The purpose of the ICD-9 and the ICD-9-CM classification systems is to place conditions into relevant categories for statistical purposes (6,7). ICD-9-CM is adapted from ICD-9, which was published in 1977 before concern about rising CS rates. It was not designed to monitor UR as a complication of labor; therefore, the low overall PPVs can be explained by including other conditions in ICD-9-CM codes 665.0, 665.1, and 674.1. Reasons for the decline in the PPV of ICD-9-CM codes 665.0 and 665.1 during 1994--1997 are unclear but may represent changes in coding practices, an actual shift in clinical outcomes, or a combination of both. Coding practices may have been affected by obstetric coding guidelines issued in 1995 by CDC's National Center for Health Statistics to standardize the application of ICD-9-CM codes across facilities, and by changes in obstetric reimbursement policies that may have encouraged more extensive reporting. Clinical outcomes may have been affected by a decline in the proportion of births delivered by CS and an increase in VBACs.

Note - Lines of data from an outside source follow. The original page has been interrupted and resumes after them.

(** A bar that is not taken from the checkpoint ends with its bucket and carries the principal there. *)
Lemma fresh_bar events bucket bar : byResume (endAt bucket) (resumeAt args) = false -> makeBar args events bucket = Ok bar ->
  exists w, windowOf args events (maxResume (startAt bucket) (resumeAt args)) (endAt bucket) = Ok w /\
    bar_principalAmountRaw bar = bigint_toString (principalAmountRaw w) /\ bar_principalUsd bar = rawToUsd (principalAmountRaw w) /\
    bar_endAt bar = toISOString (endAt bucket) /\ bar_startAt bar = toISOString (startAt bucket) /\
    (arg_checkpoint args = None -> bar_earnedUsd bar = earnedUsd w).
Proof.
  intros Hr. unfold makeBar. rewrite Hr. set (prev := previousBar _ _). intros H.
  destruct prev as [p|] eqn:Ep; inv_results; (exists v; split; [done|]); repeat case_match; inv_results; subst;
    cbn [bar_principalAmountRaw bar_principalUsd bar_endAt bar_startAt bar_earnedUsd]; split_and!; try done;
    intros Hc; unfold resumeAt, prev, previousBar in *; rewrite Hc in *; done.
Qed.

Lemma bar_current events bucket bar : makeBar args events bucket = Ok bar -> bar_isCurrent bar = isCurrent bucket.
Proof. unfold makeBar. intros H. repeat case_match; inv_results; subst; try done; repeat case_match; inv_results; by subst. Qed.

Hypothesis Hnow : EARLIEST <= now.
Hypothesis Hevents : forall e, e ∈ arg_events args -> EARLIEST <= ev_confirmedAt e.
Hypothesis Hpath : forall e, e ∈ default [] (arg_pathEvents args) -> EARLIEST <= pe_confirmedAt e <= now.

Lemma reportEvents_bounds events e : reportEvents args = Ok events -> e ∈ events -> EARLIEST <= ev_confirmedAt e <= now.
Proof.
  intros H%sort_events He. destruct H as (_ & _ & Hp). rewrite Hp in He. apply list_elem_of_In, filter_In in He as [He Ht].
  split; [apply Hevents; by apply list_elem_of_In|]. lia.
Qed.

Lemma reportPath_bounds events e : reportEvents args = Ok events -> e ∈ reportPath args events -> EARLIEST <= pe_confirmedAt e <= now.
Proof.
  intros H He. unfold reportPath in He. rewrite (proj2 (sort_by_spec _ _)) in He.
  destruct (arg_pathEvents args) as [path|] eqn:Ea; cbn [default] in He; [by apply Hpath|].
  assert (Ht : pe_confirmedAt e ∈ map ev_confirmedAt events).
  { unfold legacyEventsToPathEvents in He. rewrite <- (legacyPath_times 0). apply list_elem_of_fmap. by exists e. }
  apply list_elem_of_fmap in Ht as (ev & -> & Hev). by eapply reportEvents_bounds.
Qed.

Lemma firstDeposit_bounds events first : reportEvents args = Ok events -> firstDepositAt args events = Some first ->
  EARLIEST <= first <= now.
Proof.
  intros H. unfold firstDepositAt. destruct (find isDeposit events) as [e|] eqn:Ef.
  - intros [= <-]. apply find_some in Ef as [Ef _]. eapply reportEvents_bounds; [done|]. by apply list_elem_of_In.
  - destruct (find isPathDeposit _) as [e|] eqn:Ep; [|done]. intros [= <-]. apply find_some in Ep as [Ep _].
    eapply reportPath_bounds; [done|]. by apply list_elem_of_In.
Qed.

Lemma today_starts_last events : byDay (arg_range args) = true ->
  startOfLocalDay intl now =
  midnight (bucketDay (offset := offset) (firstDepositAt args events) now (arg_range args)
              (bucketCount (offset := offset) (firstDepositAt args events) now (arg_range args) - 1)).
Proof.
  intros Hd. pose proof (recent_day now Hnow). rewrite startOfLocalDay_midnight by (unfold EARLIEST, MS_PER_DAY in *; lia).
  f_equal. unfold bucketDay, bucketCount. destruct (arg_range args); [lia|lia|done|done].
Qed.
End Consistent.

(** C25. In a regular time zone, when now, the events and the path events are not before [EARLIEST], the path events are
    not after now, and the checkpoint, if there is one, was taken before now: a report that is computed ends in exactly one
    current bar; that bar ends now, and its principal is the principal the report states. In a chart of days, a report
    without checkpoint earns today what its last bar earns. *)
Theorem report_consistent {intl : Z -> ZonedParts} {offset midnight : Z -> Z} {Z0 : RegularZone intl offset midnight}
    (monthLabel dayLabel : Z -> string) (args : EarningsArgs) (r : EarnEarningsResponse) :
  EARLIEST <= arg_now args ->
  (forall e, e ∈ arg_events args -> EARLIEST <= ev_confirmedAt e) ->
  (forall e, e ∈ default [] (arg_pathEvents args) -> EARLIEST <= pe_confirmedAt e <= arg_now args) ->
  (forall c, arg_checkpoint args = Some c -> cp_at c < arg_now args) ->
  calculateEarnEarnings intl monthLabel dayLabel args = Ok r ->
  exists past current, res_bars r = past ++ [current] /\
    bar_isCurrent current = true /\ Forall (fun bar => bar_isCurrent bar = false) past /\
    bar_endAt current = toISOString (arg_now args) /\
    bar_principalAmountRaw current = res_principalAmountRaw r /\ bar_principalUsd current = res_principalUsd r /\
    (arg_checkpoint args = None -> byDay (arg_range args) = true -> bar_earnedUsd current = res_todayEarnedUsd r).
Proof.
  intros Hnow Hev Hpath Hcp H. unfold calculateEarnEarnings in H. simpl_bind H. rename v into events, E into Ee.
  pose proof (firstDeposit_bounds args Hev Hpath events) as Hf. unfold reportOf in H. simpl_bind H. rename v into bars, E into Eb.
  rewrite (buckets_split (firstDepositAt args events) (arg_now args) (arg_range args) Hnow (fun f => Hf f Ee)) in Eb.
  apply mapR_Ok_Forall2, Forall2_app_inv_l in Eb as (past & last & Hpast & Hlast & ->).
  apply Forall2_cons_inv_l in Hlast as (current & ? & Hc & Hnil & ->). apply Forall2_nil_inv_l in Hnil as ->.
  assert (Hres : byResume (arg_now args) (resumeAt args) = false).
  { unfold resumeAt. destruct (arg_checkpoint args) as [c|]; cbn; [|done]. specialize (Hcp c eq_refl). lia. }
  pose proof (fun Hr => fresh_bar args events _ current Hr Hc) as Hb. destruct (Hb Hres) as (w & Hw & H1 & H2 & H3 & _ & H5). cbn [endAt currentBucket startAt] in Hw, H3.
  rewrite (window_principal args events _ _ Hw) in H. inv_results. exists past, current. subst.
  cbn [res_bars res_principalAmountRaw res_principalUsd res_todayEarnedUsd]. split; [done|].
  split; [by rewrite (bar_current args events _ _ Hc)|]. split.
  { clear -Hpast. remember (map _ _) as l eqn:El. revert El. generalize (countTo (bucketCount (offset := offset) (firstDepositAt args events)
      (arg_now args) (arg_range args) - 1)). induction Hpast as [|b bar l past Hb _ IH]; intros ks El; [done|].
    destruct ks as [|k ks]; [done|]. injection El as -> El. constructor; [by rewrite (bar_current args events _ _ Hb)|by apply (IH ks)]. }
  split; [done|]. split; [done|]. split; [done|]. intros Hn Hd. rewrite (H5 Hn). unfold calculateRange in *. unfold continued. rewrite Hn.
  rewrite <- today_starts_last in Hw by done. congruence.
Qed.

Module ReportWitness.
Definition now := CalendarWitness.now.
Definition zone := changingZone CalendarWitness.a CalendarWitness.b CalendarWitness.T.

Definition args : EarningsArgs := {|
  arg_apySamples := [{| sa_observedAt := now - 6 * MS_PER_DAY; sa_reserve := None; sa_supplyApy := f64_div (f64_of_Z 5) (f64_of_Z 100) |}];
  arg_events := [EarningsWitness.event Deposit 5000000 (now - 5 * MS_PER_DAY) 10];
  arg_now := now; arg_pathEvents := None; arg_portfolioSnapshots := None; arg_principalClamp := None;
  arg_range := Range7D; arg_checkpoint := None |}.

Definition run : result EarnEarningsResponse := calculateEarnEarnings zone toISOString toISOString args.

(** Seven bars; five dollars in the last one, and something earned today. *)
Example run_bars :
  match run with
  | Ok r => map bar_principalAmountRaw (res_bars r) = ["0"; "5000000"; "5000000"; "5000000"; "5000000"; "5000000"; "5000000"]%string /\
            f64_gt (res_todayEarnedUsd r) f64_zero = true
  | Throw _ => False
  end.
Proof. vm_compute. done. Qed.

Lemma report_consistent_witness :
  match run with
  | Ok r => exists past current, res_bars r = past ++ [current] /\ bar_isCurrent current = true /\
              Forall (fun bar => bar_isCurrent bar = false) past /\ bar_endAt current = toISOString now /\
              bar_principalAmountRaw current = res_principalAmountRaw r /\ bar_principalUsd current = res_principalUsd r /\
              (arg_checkpoint args = None -> byDay (arg_range args) = true -> bar_earnedUsd current = res_todayEarnedUsd r)
  | Throw _ => False
  end.
Proof.
  assert (H : is_ok run = true) by (vm_compute; done). destruct run as [r|e] eqn:E; [|done].
  apply (@report_consistent _ _ _ CalendarWitness.new_york toISOString toISOString args r); [vm_compute; done| |by intros e He; inversion He|done|exact E].
  intros e He. apply list_elem_of_singleton in He as ->. vm_compute. done.
Defined.

Lemma report_fails_on_history_witness : is_ok run = is_ok (reportEvents args).
Proof. exact (proj2 (report_fails_on_history zone toISOString toISOString args) eq_refl). Defined.
End ReportWitness.
Lemma metaOf_snoc us am k : metaOf (us ++ [am]) k = if key_equals (meta_pubkey am) k then mergeAccount am (metaOf us k) else metaOf us k.
Proof.
  unfold metaOf, signs, writes, mergeAccount. rewrite !existsb_app. cbn [existsb km_isSigner km_isWritable km_isInvoked].
  rewrite !orb_false_r. by destruct (key_equals (meta_pubkey am) k); cbn [andb]; rewrite ?orb_false_r.
Qed.

Lemma signs_unused us k : k ∉ map meta_pubkey us -> metaOf us k = defaultKeyMeta.
Proof.
  intros Hk. unfold metaOf, defaultKeyMeta. f_equal.
  - apply not_true_iff_false. intros H%existsb_exists. destruct H as (am & Hin & H). apply Hk. apply andb_true_iff in H as [H _].
    unfold key_equals in H. apply bool_decide_eq_true in H as <-. by apply list_elem_of_In, in_map.
  - apply not_true_iff_false. intros H%existsb_exists. destruct H as (am & Hin & H). apply Hk. apply andb_true_iff in H as [H _].
    unfold key_equals in H. apply bool_decide_eq_true in H as <-. by apply list_elem_of_In, in_map.
Qed.

Lemma touches_entries us : fold_left touch us [] = map (entry us) (distinctKeys us).
Proof.
  induction us as [|am us IH] using rev_ind; [done|]. rewrite fold_left_app, IH. cbn [fold_left]. unfold touch, getOrInsertDefault.
  rewrite mapGet_entries, distinctKeys_snoc. set (k := meta_pubkey am).
  replace (mergeAccount am (default defaultKeyMeta (if decide (k ∈ distinctKeys us) then Some (metaOf us k) else None))) with (metaOf (us ++ [am]) k).
  - apply mapSet_entries; [apply distinctKeys_NoDup|]. intros j Hj Hne. rewrite metaOf_snoc. unfold key_equals. by rewrite bool_decide_false.
  - rewrite metaOf_snoc. fold k. unfold key_equals. rewrite bool_decide_true by done. case_decide as Hk; [done|]. cbn [default].
    rewrite signs_unused; [done|]. by rewrite <- distinctKeys_elem.
Qed.
Lemma mapR_zip {A C D} (f : A -> result C) (g : A -> C -> D) l r :
  mapR (fun x => y ← f x; Ok (g x y)) l = Ok r -> exists ys, mapR f l = Ok ys /\ length ys = length l /\ r = zip_with g l ys.
Proof.
  intros H. apply mapR_Ok_Forall2 in H. induction H as [|x y l r Hx Hr IH]; [by exists []|].
  apply bind_Ok in Hx as (z & Hz & [= <-]). destruct IH as (ys & Hys & Hl & ->). exists (z :: ys). cbn. rewrite Hz, Hys. cbn. auto.
Qed.

Lemma map_zip_snd {A C D} (g : A -> C -> D) (h : D -> C) (l : list A) ys : (forall x y, h (g x y) = y) -> length ys = length l -> map h (zip_with g l ys) = ys.
Proof. intros H. revert ys. induction l as [|x l IH]; intros [|y ys] Hl; try done. cbn. f_equal; [by rewrite H|]. apply IH. by injection Hl. Qed.

Lemma obligations_held a ms os :
  flat_map (fun role => match role with ObligationRole m o => heldDeposits a (m, o) | _ => [] end) (zip_with ObligationRole ms os) =
  flat_map (heldDeposits a) (zip ms os).
Proof. revert os. induction ms as [|m ms IH]; intros [|o os]; cbn; [done..|]. by rewrite <- IH. Qed.

Lemma idle_roles_held a xs ys :
  flat_map (fun role => match role with ObligationRole m o => heldDeposits a (m, o) | _ => [] end) (zip_with IdleRole xs ys) = [].
Proof. revert ys. induction xs as [|x xs IH]; intros [|y ys]; cbn; done. Qed.

Lemma deposits_positive data account : parseKaminoObligationAccount data = Ok account -> Forall (fun d => 0 < depositedAmountRaw d) (deposits account).
Proof.
  unfold parseKaminoObligationAccount. intros H. apply bind_Ok in H as (d & _ & H). case_match; [done|].
  apply bind_Ok in H as (ds & Hf & H). apply bind_Ok in H as (m & _ & H). apply bind_Ok in H as (o & _ & [= <-]). cbn.
  assert (Hg : forall l acc r, Forall (fun d => 0 < depositedAmountRaw d) acc -> foldR (parseDepositSlot d) acc l = Ok r -> Forall (fun d => 0 < depositedAmountRaw d) r).
  { induction l as [|i l IH]; intros acc r Ha Hr; [by injection Hr as <-|]. apply bind_Ok in Hr as (acc' & Hs & Hr). eapply IH, Hr.
    unfold parseDepositSlot in Hs. apply bind_Ok in Hs as (k & _ & Hs). apply bind_Ok in Hs as (z & _ & Hs).
    destruct (key_equals k DEFAULT_PUBKEY); [by injection Hs as <-|]. destruct (Z.leb_spec z 0); [by injection Hs as <-|].
    injection Hs as <-. apply Forall_app. split; [done|]. by apply Forall_singleton. }
  by eapply Hg, Hf.
Qed.

Lemma seen_positive r d : d ∈ depositsSeen r -> 0 < collateralAmountRaw d.
Proof.
  unfold depositsSeen. intros H. apply list_elem_of_In, in_flat_map in H as (mo & _ & H). unfold heldDeposits in H.
  repeat case_match; try done. match goal with H : parseKaminoObligationAccount _ = Ok _ |- _ => apply deposits_positive in H; rename H into Hp end.
  apply in_map_iff in H as (x & <- & Hx). cbn. rewrite Forall_forall in Hp. by apply Hp, list_elem_of_In.
Qed.

Lemma map_imap_const {A C D} (f : C -> D) (g : nat -> A -> C) (h : A -> D) l : (forall i x, f (g i x) = h x) -> map f (imap g l) = map h l.
Proof. intros H. apply list_eq. intros i. rewrite !list_lookup_fmap, list_lookup_imap. destruct (l !! i); cbn; [by rewrite H|done]. Qed.

(** The reserves of the deposits, read when there are any *)
Lemma reserve_stage reader first min (ds : list DiscoveredReserveDeposit) stage (a1 : RpcAnswer) none :
  (length ds <= 100)%nat -> values none = [] ->
  (if (0 <? length (imap (fun i d => ReserveRole (dd_reserve d) i) ds))%nat
   then readAccountsInChunks reader first min (map rolePubkey (imap (fun i d => ReserveRole (dd_reserve d) i) ds))
   else Ok none) = Ok stage ->
  exists a2, (ds = [] \/ reader first min (map dd_reserve ds) = Ok a2) /\
    withValues ds (values stage) = map (fun d => (d, accountAt a2 (dd_reserve d))) ds /\
    (maxObservedSlot stage = if (0 <? length ds)%nat then Z.max 0 (context_slot a2) else maxObservedSlot none).
Proof.
  intros Hl Hn. rewrite (map_imap_const rolePubkey _ dd_reserve) by done. rewrite length_imap. destruct ds as [|d ds].
  - cbn [length Nat.ltb Nat.leb]. intros [= <-]. exists a1. split; [by left|done].
  - replace (0 <? length (d :: ds))%nat with true by done. rewrite one_chunk by (rewrite length_map; cbn [length] in *; lia).
    intros H. apply bind_Ok in H as (a2 & Ha & [= <-]). exists a2. split; [by right|]. split; [|done].
    exact (withValues_read (d :: ds) dd_reserve (accountAt a2)).
Qed.

(** What all deposits add *)
Lemma reconciled_values allowed assets lend complete a slot now text ds hs :
  (forall d info, d ∈ ds -> accountAt a (dd_reserve d) = Some info -> Forall is_byte (info_data info)) ->
  flatMapR (fun d => cs ← reconcileDeposit allowed assets lend complete (d, accountAt a (dd_reserve d)); flatMapR (kaminoHoldings slot now text) cs) ds = Ok hs ->
  sumZ (map amountOf hs) = sumZ (map (redeemableAt a) ds) /\ (map shown hs = flat_map (shownDeposit a) ds /\ Forall kamino_keyed hs) /\
  (complete = true -> (forall d, d ∈ ds -> 0 < collateralAmountRaw d) -> Forall (fun d => is_Some (accountAt a (dd_reserve d))) ds).
Proof.
  intros Hb H. split; [|split].
  - eapply flatMapR_sum, H. intros d p Hin Hp. eapply reconciled_value; [|exact Hp]. intros info. by apply Hb.
  - split.
    + eapply flatMapR_image, H. intros d p Hin Hp. eapply reconciled_value; [|exact Hp]. intros info. by apply Hb.
    + apply flatMapR_Ok in H as (parts & Hp & ->). apply Forall_concat. eapply Forall2_Forall_r; [exact Hp|].
      apply Forall_forall. intros d Hin p Hdp. eapply reconciled_value; [|exact Hdp]. intros info. by apply Hb.
  - intros Hc Hpos. apply Forall_forall. intros d Hin. destruct (flatMapR_elem _ _ _ _ H Hin) as (p & Hp & _).
    eapply reconciled_value; [|exact Hp|exact Hc|by apply Hpos]. intros info. by apply Hb.
Qed.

International Classification of Diseases and Related Health Problems, 10th Revision (ICD-10) was published in 1992, also before increased concern about URs, and is scheduled to replace ICD-9-CM for coding of morbidity in 2005. However, ICD-10 does not address the lack of specificity of codes to identify UR cases accurately (8). Future revisions to ICD-10 and ICD-10-CM should include a code specifically for "uterine rupture associated with previous CS scar."
An alternate data source for monitoring URs will be the revised national standard certificate of live birth, scheduled to go into use in 2003. It will contain a checklist for maternal morbidity including UR. This data source will need to be validated for its sensitivity and specificity through medical records review.
VBAC generally is considered safe practice, and 75% of women attempting a VBAC are successful (2). However, the greatest risk factor for UR is labor among women with a previous CS. The findings in this report indicate that the number of URs increased from 1990 to 1994, with a notable increase from 1993 to 1994. This pattern is similar to the change in the proportion of VBACs among women with a previous CS. Data to estimate the frequency of VBAC attempts are unavailable; therefore, the risk for UR among women attempting VBAC is unknown.
The incidence of UR may have been higher than that reported in this study. The negative predictive value of the three diagnostic codes is unknown because the probability that persons who were not reported to have a UR were free of UR could not be ascertained. In addition, the severity of UR varies from inconsequential to catastrophic; therefore, minor cases may remain clinically undetected and unreported. The need to monitor and assess the competing risks for morbidity associated with different methods of delivery will continue to be important.